A line below contains "(** [write_disk] up", and a later one contains "one without: [writers_need_aio].) *)". Repeat both, with every line between them, exactly.

*** Supplied entries ***

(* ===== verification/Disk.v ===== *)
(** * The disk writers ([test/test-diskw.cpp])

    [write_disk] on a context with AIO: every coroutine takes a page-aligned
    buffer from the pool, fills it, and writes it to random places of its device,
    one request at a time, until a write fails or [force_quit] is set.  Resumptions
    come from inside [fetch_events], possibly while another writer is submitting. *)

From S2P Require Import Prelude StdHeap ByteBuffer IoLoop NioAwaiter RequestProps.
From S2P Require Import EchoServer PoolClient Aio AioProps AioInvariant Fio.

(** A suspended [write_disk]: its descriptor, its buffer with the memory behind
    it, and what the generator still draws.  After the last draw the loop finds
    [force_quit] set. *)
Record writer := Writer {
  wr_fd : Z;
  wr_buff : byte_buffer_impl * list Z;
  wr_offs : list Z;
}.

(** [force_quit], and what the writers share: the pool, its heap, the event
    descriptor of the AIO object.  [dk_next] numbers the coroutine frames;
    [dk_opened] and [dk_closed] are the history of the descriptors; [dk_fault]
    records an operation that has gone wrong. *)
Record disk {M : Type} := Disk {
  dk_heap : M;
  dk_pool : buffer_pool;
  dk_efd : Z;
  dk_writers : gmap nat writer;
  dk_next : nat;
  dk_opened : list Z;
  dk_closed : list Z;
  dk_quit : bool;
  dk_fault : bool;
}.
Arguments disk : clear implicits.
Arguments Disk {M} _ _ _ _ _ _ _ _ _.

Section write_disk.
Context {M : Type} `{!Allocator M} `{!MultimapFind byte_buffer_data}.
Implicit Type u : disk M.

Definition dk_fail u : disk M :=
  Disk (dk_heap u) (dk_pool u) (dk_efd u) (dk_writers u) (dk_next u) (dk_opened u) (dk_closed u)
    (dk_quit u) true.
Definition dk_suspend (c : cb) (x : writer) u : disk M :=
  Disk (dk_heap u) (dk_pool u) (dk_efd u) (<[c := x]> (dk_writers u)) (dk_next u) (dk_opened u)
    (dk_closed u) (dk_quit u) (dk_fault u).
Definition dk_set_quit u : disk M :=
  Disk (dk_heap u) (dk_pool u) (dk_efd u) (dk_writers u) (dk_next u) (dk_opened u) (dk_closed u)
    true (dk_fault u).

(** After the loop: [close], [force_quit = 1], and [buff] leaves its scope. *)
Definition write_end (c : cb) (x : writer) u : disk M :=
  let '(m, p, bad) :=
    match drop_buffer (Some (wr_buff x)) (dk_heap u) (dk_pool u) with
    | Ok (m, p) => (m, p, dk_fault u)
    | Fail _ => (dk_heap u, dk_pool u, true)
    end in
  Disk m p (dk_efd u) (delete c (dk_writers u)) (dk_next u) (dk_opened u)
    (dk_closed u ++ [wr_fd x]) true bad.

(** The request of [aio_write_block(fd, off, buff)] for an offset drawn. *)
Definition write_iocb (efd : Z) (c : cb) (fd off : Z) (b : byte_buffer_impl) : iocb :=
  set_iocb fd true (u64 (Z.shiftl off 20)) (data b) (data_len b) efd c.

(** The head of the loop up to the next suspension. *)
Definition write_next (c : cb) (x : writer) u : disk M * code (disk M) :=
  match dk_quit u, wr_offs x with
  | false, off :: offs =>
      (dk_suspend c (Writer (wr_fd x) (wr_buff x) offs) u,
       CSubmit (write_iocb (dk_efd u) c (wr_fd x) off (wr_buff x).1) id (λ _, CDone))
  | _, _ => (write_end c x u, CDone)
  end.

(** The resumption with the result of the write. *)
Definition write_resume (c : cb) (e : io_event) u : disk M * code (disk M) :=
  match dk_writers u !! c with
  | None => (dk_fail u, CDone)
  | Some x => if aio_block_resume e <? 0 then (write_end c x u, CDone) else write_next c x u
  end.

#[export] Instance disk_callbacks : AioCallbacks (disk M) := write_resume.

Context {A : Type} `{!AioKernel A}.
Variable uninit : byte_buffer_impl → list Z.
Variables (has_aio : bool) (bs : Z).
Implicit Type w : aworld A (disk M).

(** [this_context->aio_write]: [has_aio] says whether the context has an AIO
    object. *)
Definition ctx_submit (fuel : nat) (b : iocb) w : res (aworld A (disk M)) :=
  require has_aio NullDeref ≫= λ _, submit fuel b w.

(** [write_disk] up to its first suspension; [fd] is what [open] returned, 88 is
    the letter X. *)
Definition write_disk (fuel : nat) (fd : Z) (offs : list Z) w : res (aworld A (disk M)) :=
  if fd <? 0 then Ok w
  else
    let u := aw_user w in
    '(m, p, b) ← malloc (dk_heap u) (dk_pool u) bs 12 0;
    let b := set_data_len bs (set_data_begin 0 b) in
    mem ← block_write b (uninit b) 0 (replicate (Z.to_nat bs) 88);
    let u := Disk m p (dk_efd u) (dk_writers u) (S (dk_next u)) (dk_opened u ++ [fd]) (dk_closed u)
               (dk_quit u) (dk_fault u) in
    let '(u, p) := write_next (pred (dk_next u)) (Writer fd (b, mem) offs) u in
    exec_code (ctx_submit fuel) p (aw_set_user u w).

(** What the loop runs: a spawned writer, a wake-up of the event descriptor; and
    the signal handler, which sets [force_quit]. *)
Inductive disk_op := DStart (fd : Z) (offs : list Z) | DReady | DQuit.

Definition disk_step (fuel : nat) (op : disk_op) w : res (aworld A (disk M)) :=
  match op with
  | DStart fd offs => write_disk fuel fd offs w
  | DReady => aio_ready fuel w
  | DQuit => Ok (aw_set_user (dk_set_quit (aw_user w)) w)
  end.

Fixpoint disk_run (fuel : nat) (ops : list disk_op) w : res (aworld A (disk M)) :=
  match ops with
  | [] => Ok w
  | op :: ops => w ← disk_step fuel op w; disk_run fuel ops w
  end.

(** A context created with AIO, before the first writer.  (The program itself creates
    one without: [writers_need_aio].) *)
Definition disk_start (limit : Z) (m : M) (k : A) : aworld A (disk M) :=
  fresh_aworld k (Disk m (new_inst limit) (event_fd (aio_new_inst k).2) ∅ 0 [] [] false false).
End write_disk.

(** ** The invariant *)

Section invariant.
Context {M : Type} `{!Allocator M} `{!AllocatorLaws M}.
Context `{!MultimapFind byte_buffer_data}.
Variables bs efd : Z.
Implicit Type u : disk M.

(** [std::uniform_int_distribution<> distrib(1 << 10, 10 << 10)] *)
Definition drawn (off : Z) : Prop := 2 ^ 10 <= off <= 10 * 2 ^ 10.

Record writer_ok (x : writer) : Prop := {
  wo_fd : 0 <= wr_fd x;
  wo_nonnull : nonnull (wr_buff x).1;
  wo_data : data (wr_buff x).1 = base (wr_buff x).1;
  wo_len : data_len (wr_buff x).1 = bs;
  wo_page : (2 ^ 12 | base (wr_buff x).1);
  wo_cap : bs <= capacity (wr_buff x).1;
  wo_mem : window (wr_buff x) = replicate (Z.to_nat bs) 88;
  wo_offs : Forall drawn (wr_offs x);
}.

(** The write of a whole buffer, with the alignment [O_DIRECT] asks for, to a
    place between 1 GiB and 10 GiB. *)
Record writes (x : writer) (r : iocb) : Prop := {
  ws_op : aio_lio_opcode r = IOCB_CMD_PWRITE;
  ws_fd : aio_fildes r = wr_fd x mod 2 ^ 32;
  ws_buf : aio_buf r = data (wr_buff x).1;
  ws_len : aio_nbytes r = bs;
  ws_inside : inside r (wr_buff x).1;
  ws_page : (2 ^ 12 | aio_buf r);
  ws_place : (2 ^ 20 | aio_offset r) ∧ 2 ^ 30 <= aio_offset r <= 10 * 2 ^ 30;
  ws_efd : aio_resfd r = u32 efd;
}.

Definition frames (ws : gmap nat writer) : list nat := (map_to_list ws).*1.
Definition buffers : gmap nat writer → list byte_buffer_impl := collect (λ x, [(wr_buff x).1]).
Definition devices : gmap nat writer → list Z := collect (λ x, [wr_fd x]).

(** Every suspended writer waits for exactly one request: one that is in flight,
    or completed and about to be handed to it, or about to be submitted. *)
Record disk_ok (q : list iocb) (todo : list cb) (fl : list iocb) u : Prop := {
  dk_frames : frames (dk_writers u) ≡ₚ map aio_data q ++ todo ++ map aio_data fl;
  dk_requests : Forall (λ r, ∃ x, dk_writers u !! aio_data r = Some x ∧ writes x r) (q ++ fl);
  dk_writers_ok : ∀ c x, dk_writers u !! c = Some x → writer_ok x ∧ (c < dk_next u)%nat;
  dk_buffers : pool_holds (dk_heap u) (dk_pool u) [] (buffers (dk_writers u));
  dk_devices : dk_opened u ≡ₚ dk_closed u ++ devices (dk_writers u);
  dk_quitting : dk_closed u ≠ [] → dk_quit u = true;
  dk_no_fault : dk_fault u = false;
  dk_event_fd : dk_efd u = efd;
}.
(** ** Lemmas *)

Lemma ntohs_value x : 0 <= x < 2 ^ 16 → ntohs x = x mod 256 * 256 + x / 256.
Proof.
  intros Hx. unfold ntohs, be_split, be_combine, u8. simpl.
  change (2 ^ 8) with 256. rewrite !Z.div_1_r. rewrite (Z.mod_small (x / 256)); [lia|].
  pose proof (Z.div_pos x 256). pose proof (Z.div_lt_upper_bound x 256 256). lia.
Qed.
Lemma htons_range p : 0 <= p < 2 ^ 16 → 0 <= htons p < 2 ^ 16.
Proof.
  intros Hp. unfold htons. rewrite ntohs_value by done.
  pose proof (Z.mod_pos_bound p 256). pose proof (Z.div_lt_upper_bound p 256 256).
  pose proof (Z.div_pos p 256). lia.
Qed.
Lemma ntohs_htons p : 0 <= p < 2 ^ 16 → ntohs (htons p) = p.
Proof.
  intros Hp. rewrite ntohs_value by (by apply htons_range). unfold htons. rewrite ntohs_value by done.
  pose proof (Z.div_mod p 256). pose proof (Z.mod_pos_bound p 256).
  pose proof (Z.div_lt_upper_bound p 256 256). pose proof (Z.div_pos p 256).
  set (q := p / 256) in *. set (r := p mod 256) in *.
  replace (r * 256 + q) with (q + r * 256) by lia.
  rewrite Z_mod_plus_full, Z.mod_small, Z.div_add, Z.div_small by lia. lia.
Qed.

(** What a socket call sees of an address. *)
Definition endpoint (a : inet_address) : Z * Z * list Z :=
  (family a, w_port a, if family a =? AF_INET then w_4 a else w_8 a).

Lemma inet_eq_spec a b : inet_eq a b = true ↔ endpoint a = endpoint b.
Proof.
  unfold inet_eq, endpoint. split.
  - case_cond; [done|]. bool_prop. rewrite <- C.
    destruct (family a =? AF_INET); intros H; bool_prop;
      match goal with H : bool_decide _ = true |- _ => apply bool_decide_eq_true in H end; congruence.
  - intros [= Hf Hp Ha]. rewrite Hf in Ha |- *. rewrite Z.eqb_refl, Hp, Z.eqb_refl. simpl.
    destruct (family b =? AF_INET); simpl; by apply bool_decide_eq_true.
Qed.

*** End of Supplied entries ***

▶ [Response to this task]
(** [write_disk] up to its first suspension; [fd] is what [open] returned, 88 is
    the letter X. *)
Definition write_disk (fuel : nat) (fd : Z) (offs : list Z) w : res (aworld A (disk M)) :=
  if fd <? 0 then Ok w
  else
    let u := aw_user w in
    '(m, p, b) ← malloc (dk_heap u) (dk_pool u) bs 12 0;
    let b := set_data_len bs (set_data_begin 0 b) in
    mem ← block_write b (uninit b) 0 (replicate (Z.to_nat bs) 88);
    let u := Disk m p (dk_efd u) (dk_writers u) (S (dk_next u)) (dk_opened u ++ [fd]) (dk_closed u)
               (dk_quit u) (dk_fault u) in
    let '(u, p) := write_next (pred (dk_next u)) (Writer fd (b, mem) offs) u in
    exec_code (ctx_submit fuel) p (aw_set_user u w).

(** What the loop runs: a spawned writer, a wake-up of the event descriptor; and
    the signal handler, which sets [force_quit]. *)
Inductive disk_op := DStart (fd : Z) (offs : list Z) | DReady | DQuit.

Definition disk_step (fuel : nat) (op : disk_op) w : res (aworld A (disk M)) :=
  match op with
  | DStart fd offs => write_disk fuel fd offs w
  | DReady => aio_ready fuel w
  | DQuit => Ok (aw_set_user (dk_set_quit (aw_user w)) w)
  end.

Fixpoint disk_run (fuel : nat) (ops : list disk_op) w : res (aworld A (disk M)) :=
  match ops with
  | [] => Ok w
  | op :: ops => w ← disk_step fuel op w; disk_run fuel ops w
  end.

(** A context created with AIO, before the first writer.  (The program itself creates
    one without: [writers_need_aio].) *)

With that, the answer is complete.